A Critical Analysis of Polymersome Therapeutics: From Laboratory to Large-Scale Production

Abstract

Introduction Polymersomes as a synthetic evolution of liposomes Vesicular compartments are responsible for an organized separation within the cell and were crucial to the generation of life and the evolution. Vesicles produced by self-assembling of amphiphilic lipids arose as a promising technology for mimicking bio-available compartments, as well as its advantages related to chemical gradients, energy storage, stimuli responsiveness, and others. After the first description of liposomes in the mid-60s, they became present in many biotechnological applications. In 2005, the FDA approved the first liposome-based drug delivery carrier, Doxil® (doxorubicin HCl liposome injection, Janssen Products, LP). Over the years, the use of an inert polymer as an adjuvant in liposome constitution was vital, and polyethylene glycol (PEG) provided improvements in biodistribution with minimal side effects [1], both of which relevant characteristics for drug delivery [2,3]. Therefore, polymersomes, comprised of amphiphilic block copolymers (BCPs), emerged as a promising alternative to liposomes [4,5]. Both present analog lamellar membrane structure. Polymer vesicles display modifications in structural features of self-assembled vesicles, and therefore show enhanced stability compared with liposomes. Moreover, the high diversity and versatility of synthetic polymers enables the modulation of physicochemical properties related to membrane thickness, composition, permeability, stimuli-responsiveness, particle morphology and size, according to the desired application [6-12]. He high stability and robustness of these structures, however, could be addressed as a disadvantage towards becoming a functional drug delivery system.
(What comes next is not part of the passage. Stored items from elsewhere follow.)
(** * D-ID Studio Pro: the submit-then-poll handler, the video downloader and
      the configuration store of [app.py], embedded in Rocq.

    Python values that travel through the handler (decoded JSON, the request
    payload, the tuples yielded to the UI) are represented by [pyval];
    dictionaries keep their insertion order, as Python's do.  Wall-clock
    readings are exact rationals.  The functions of the [requests], [json],
    [os] and [time] modules are not part of the repository: what they return
    is supplied by an explicit world, and [json.dumps], [json.loads], [repr]
    and [int] are parameters of the development. *)

From Stdlib Require Import QArith Lqa.
From stdpp Require Import gmap strings list pretty.

Local Open Scope string_scope.

(** The line feed of Python's ["\n"]. *)
Definition LF : string := String (Ascii.ascii_of_nat 10) "".


(** [s.startswith(p)] *)
Fixpoint startswith (s p : string) {struct p} : bool :=
  match p with
  | EmptyString => true
  | String c p' =>
      match s with
      | EmptyString => false
      | String c' s' => Ascii.eqb c c' && startswith s' p'
      end
  end.

(** ** Python values *)

#[warnings="-register-all"]
Inductive pyval :=
| PNone
| PBool (b : bool)
| PInt (n : Z)
| PFloat (q : Q)
| PStr (s : string)
| PList (l : list pyval)
| PDict (d : list (string * pyval)).

Abbreviation pydict := (list (string * pyval)).

(** [bool(v)]: the truth value Python gives to [v] in [if v] / [not v]. *)
Definition truthy (v : pyval) : bool :=
  match v with
  | PNone => false
  | PBool b => b
  | PInt n => negb (n =? 0)%Z
  | PFloat q => negb (Qeq_bool q 0)
  | PStr s => negb (String.eqb s "")
  | PList l => match l with [] => false | _ => true end
  | PDict d => match d with [] => false | _ => true end
  end.

(** [v is not None] *)
Definition is_not_None (v : pyval) : bool :=
  match v with PNone => false | _ => true end.

(** [v == s] for a string literal [s]: only a [str] equals a [str]. *)
Definition py_eq_str (v : pyval) (s : string) : bool :=
  match v with PStr s' => String.eqb s' s | _ => false end.

(** [v in [s1, s2, ...]] for a list of string literals. *)
Definition py_in_strs (v : pyval) (l : list string) : bool :=
  existsb (py_eq_str v) l.

(** [type(v).__name__], as it appears in an [AttributeError] message. *)
Definition py_type_name (v : pyval) : string :=
  match v with
  | PNone => "NoneType"
  | PBool _ => "bool"
  | PInt _ => "int"
  | PFloat _ => "float"
  | PStr _ => "str"
  | PList _ => "list"
  | PDict _ => "dict"
  end.

(** *** Dictionaries: insertion-ordered, one entry per key *)

Fixpoint dict_get (k : string) (d : pydict) : option pyval :=
  match d with
  | [] => None
  | (k', v) :: d' => if String.eqb k' k then Some v else dict_get k d'
  end.

(** [d.get(k, default)] *)
Definition dict_get_default (k : string) (default : pyval) (d : pydict) : pyval :=
  match dict_get k d with Some v => v | None => default end.

(** [d.get(k)]: the default is [None]. *)
Definition dict_get_none (k : string) (d : pydict) : pyval :=
  dict_get_default k PNone d.

(** [d[k] = v]: an existing key keeps its position. *)
Fixpoint dict_set (k : string) (v : pyval) (d : pydict) : pydict :=
  match d with
  | [] => [(k, v)]
  | (k', v') :: d' =>
      if String.eqb k' k then (k, v) :: d' else (k', v') :: dict_set k v d'
  end.

(** [{**d, **items}], and with [d = {}] a dictionary display. *)
Definition dict_update (d items : pydict) : pydict :=
  fold_left (fun acc kv => dict_set kv.1 kv.2 acc) items d.

Definition dict_display (items : pydict) : pydict := dict_update [] items.

(** [{k: v for k, v in d.items() if v is not None}] *)
Definition drop_None (d : pydict) : pydict :=
  List.filter (fun kv => is_not_None kv.2) d.

Definition has_key (k : string) (d : pydict) : bool :=
  match dict_get k d with Some _ => true | None => false end.

(** The entries of a value that is a dictionary. *)
Definition dict_items (v : pyval) : pydict :=
  match v with PDict d => d | _ => [] end.

(** ** The arguments of [create_talk]

    [submit_btn.click] passes twelve component values, in this order; the
    field names are the components', the comments give the index into
    [args]. *)

Record inputs := {
  source_url : string;      (* args[0] *)
  script_type : string;     (* args[1] *)
  text_input : string;      (* args[2] *)
  audio_url : string;       (* args[3] *)
  voice_provider : string;  (* args[4] *)
  voice_id : string;        (* args[5] *)
  voice_style : string;     (* args[6] *)
  driver_url : string;      (* args[7] *)
  webhook : string;         (* args[8] *)
  stitch : bool;            (* args[9] *)
  persist : bool;           (* args[10] *)
  external_tts : string     (* args[11] *)
}.

Definition with_external_tts (x : string) (a : inputs) : inputs :=
  {| source_url := source_url a; script_type := script_type a;
     text_input := text_input a; audio_url := audio_url a;
     voice_provider := voice_provider a; voice_id := voice_id a;
     voice_style := voice_style a; driver_url := driver_url a;
     webhook := webhook a; stitch := stitch a; persist := persist a;
     external_tts := x |}.

(** ** Building the payload (app.py, lines 350-376) *)

(** [**({k: v} if c else {})] *)
Definition optional_entry (c : bool) (k : string) (v : pyval) : pydict :=
  if c then [(k, v)] else [].

Definition provider_dict (a : inputs) : pydict :=
  dict_update
    (dict_display [("type", PStr (voice_provider a));
                   ("voice_id", PStr (voice_id a))])
    (optional_entry (truthy (PStr (voice_style a))) "voice_config"
       (PDict (dict_display [("style", PStr (voice_style a))]))).

Definition script_dict (a : inputs) : pydict :=
  dict_display
    [("type", PStr (script_type a));
     ("input", if String.eqb (script_type a) "text"
               then PStr (text_input a) else PStr "");
     ("subtitles", PStr "false");
     ("ssml", PStr "false");
     ("provider", if String.eqb (script_type a) "text"
                  then PDict (provider_dict a) else PNone);
     ("audio_url", if String.eqb (script_type a) "audio"
                   then PStr (audio_url a) else PNone)].

Definition config_dict (a : inputs) : pydict :=
  dict_update
    (dict_update
       (dict_update (dict_display [("fluent", PStr "false")])
          (optional_entry (stitch a) "stitch" (PBool true)))
       (optional_entry (persist a) "persist" (PBool true)))
    (optional_entry (truthy (PStr (webhook a))) "webhook" (PStr (webhook a))).

Definition raw_payload (a : inputs) : pydict :=
  dict_update
    (dict_display [("source_url", PStr (source_url a));
                   ("script", PDict (script_dict a));
                   ("config", PDict (config_dict a))])
    (optional_entry (truthy (PStr (driver_url a))) "driver_url"
       (PStr (driver_url a))).

(** The two "Remove None values" comprehensions. *)
Definition build_payload (a : inputs) : pydict :=
  let payload := drop_None (raw_payload a) in
  dict_set "script"
    (PDict (drop_None (dict_items (dict_get_none "script" payload))))
    payload.

(** The sub-dictionaries of a payload. *)
Definition payload_script (p : pydict) : pydict :=
  dict_items (dict_get_none "script" p).
Definition payload_config (p : pydict) : pydict :=
  dict_items (dict_get_none "config" p).
Definition payload_provider (p : pydict) : pydict :=
  dict_items (dict_get_none "provider" (payload_script p)).

(** ** Exceptions, yielded tuples and the outside world *)

(** An exception caught by [except Exception as e]: [str(e)], and the
    [response] attribute when the exception has one, as the pair of the truth
    value of the response object and its [text]. *)
Record py_exception := {
  exc_str : string;
  exc_response : option (bool * string)
}.

(** [gr.Video(value=..., visible=...)] *)
Record video := {
  video_value : option pyval;
  video_visible : bool
}.

(** One yielded tuple; the fields are the [outputs] of [submit_btn.click]. *)
Record update := {
  u_talk_id : pyval;
  u_status : string;
  u_result_url : pyval;
  u_video_preview : video;
  u_download_status : string;
  u_api_logs : string
}.

(** What a run does that is visible outside the generator. *)
Inductive event :=
| EvCreateTalk (payload : pydict)   (* client.create_talk(payload) *)
| EvGetTalk (talk_id : pyval)       (* client.get_talk(talk_id) *)
| EvYield (u : update)              (* yield (...) *)
| EvSleep (seconds : Q).            (* time.sleep(poll_interval) *)

(** The answer to one [client.get_talk]: the time that passes on the wall
    clock during the loop iteration besides the requested sleep (the network
    call, the consumer of the yielded tuple), and what the call returns or
    raises. *)
Record poll_answer := {
  delay : Q;
  answer : py_exception + pyval
}.

Record world := {
  create_answer : py_exception + pyval;   (* client.create_talk *)
  poll_answers : nat -> poll_answer       (* the n-th client.get_talk *)
}.

(** The wall clock does not run backwards. *)
Definition monotone_clock (w : world) : Prop :=
  forall n, (0 <= delay (poll_answers w n))%Q.

Definition timeout : Q := 300%Q.
Definition poll_interval : Q := 2%Q.

(** [a < b] on clock readings. *)
Definition Qlt_bool (a b : Q) : bool := negb (Qle_bool b a).

(** How the body of the generator stops. *)
Inductive exit_point :=
| ExitNoKey                       (* line 346: return after "Error: No API key" *)
| ExitNoId                        (* line 384: return after "Failed" *)
| ExitCompleted                   (* line 420: return after "Completed successfully" *)
| ExitBreak                       (* lines 421/423: break, then the last yield *)
| ExitDeadline                    (* line 392: loop condition false, then the last yield *)
| ExitError (e : py_exception).   (* line 441: the except clause *)

(** How the generator ends for its consumer.  [Unfinished] is the model's
    own: the iteration budget given to the loop ran out. *)
Inductive generator_end :=
| StopIteration (x : exit_point)
| Propagated (e : py_exception)
| Unfinished.

Record run := {
  run_trace : list event;
  run_end : generator_end;
  run_polls : nat;       (* number of client.get_talk calls made *)
  run_elapsed : Q        (* time.time() - start_time when the run ends *)
}.

Definition yields (tr : list event) : list update :=
  omap (fun e => match e with EvYield u => Some u | _ => None end) tr.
For this reason, stimuli-responsive polymersomes appear as an alternative to deliver the inside content upon demand, using, for instance pH, temperature, and osmotic differences, or ultrasound as an exogenous stimulus [13,14]. Moreover, biocompatible polymersomes were already tested in vivo as drug carriers and demonstrated its great potential for therapeutic applications [15,16]. Figure 1: TEM images of PEG-b-PLA polymersomes prepared by film hydration followed by sonication without (a) and with (b) drug content.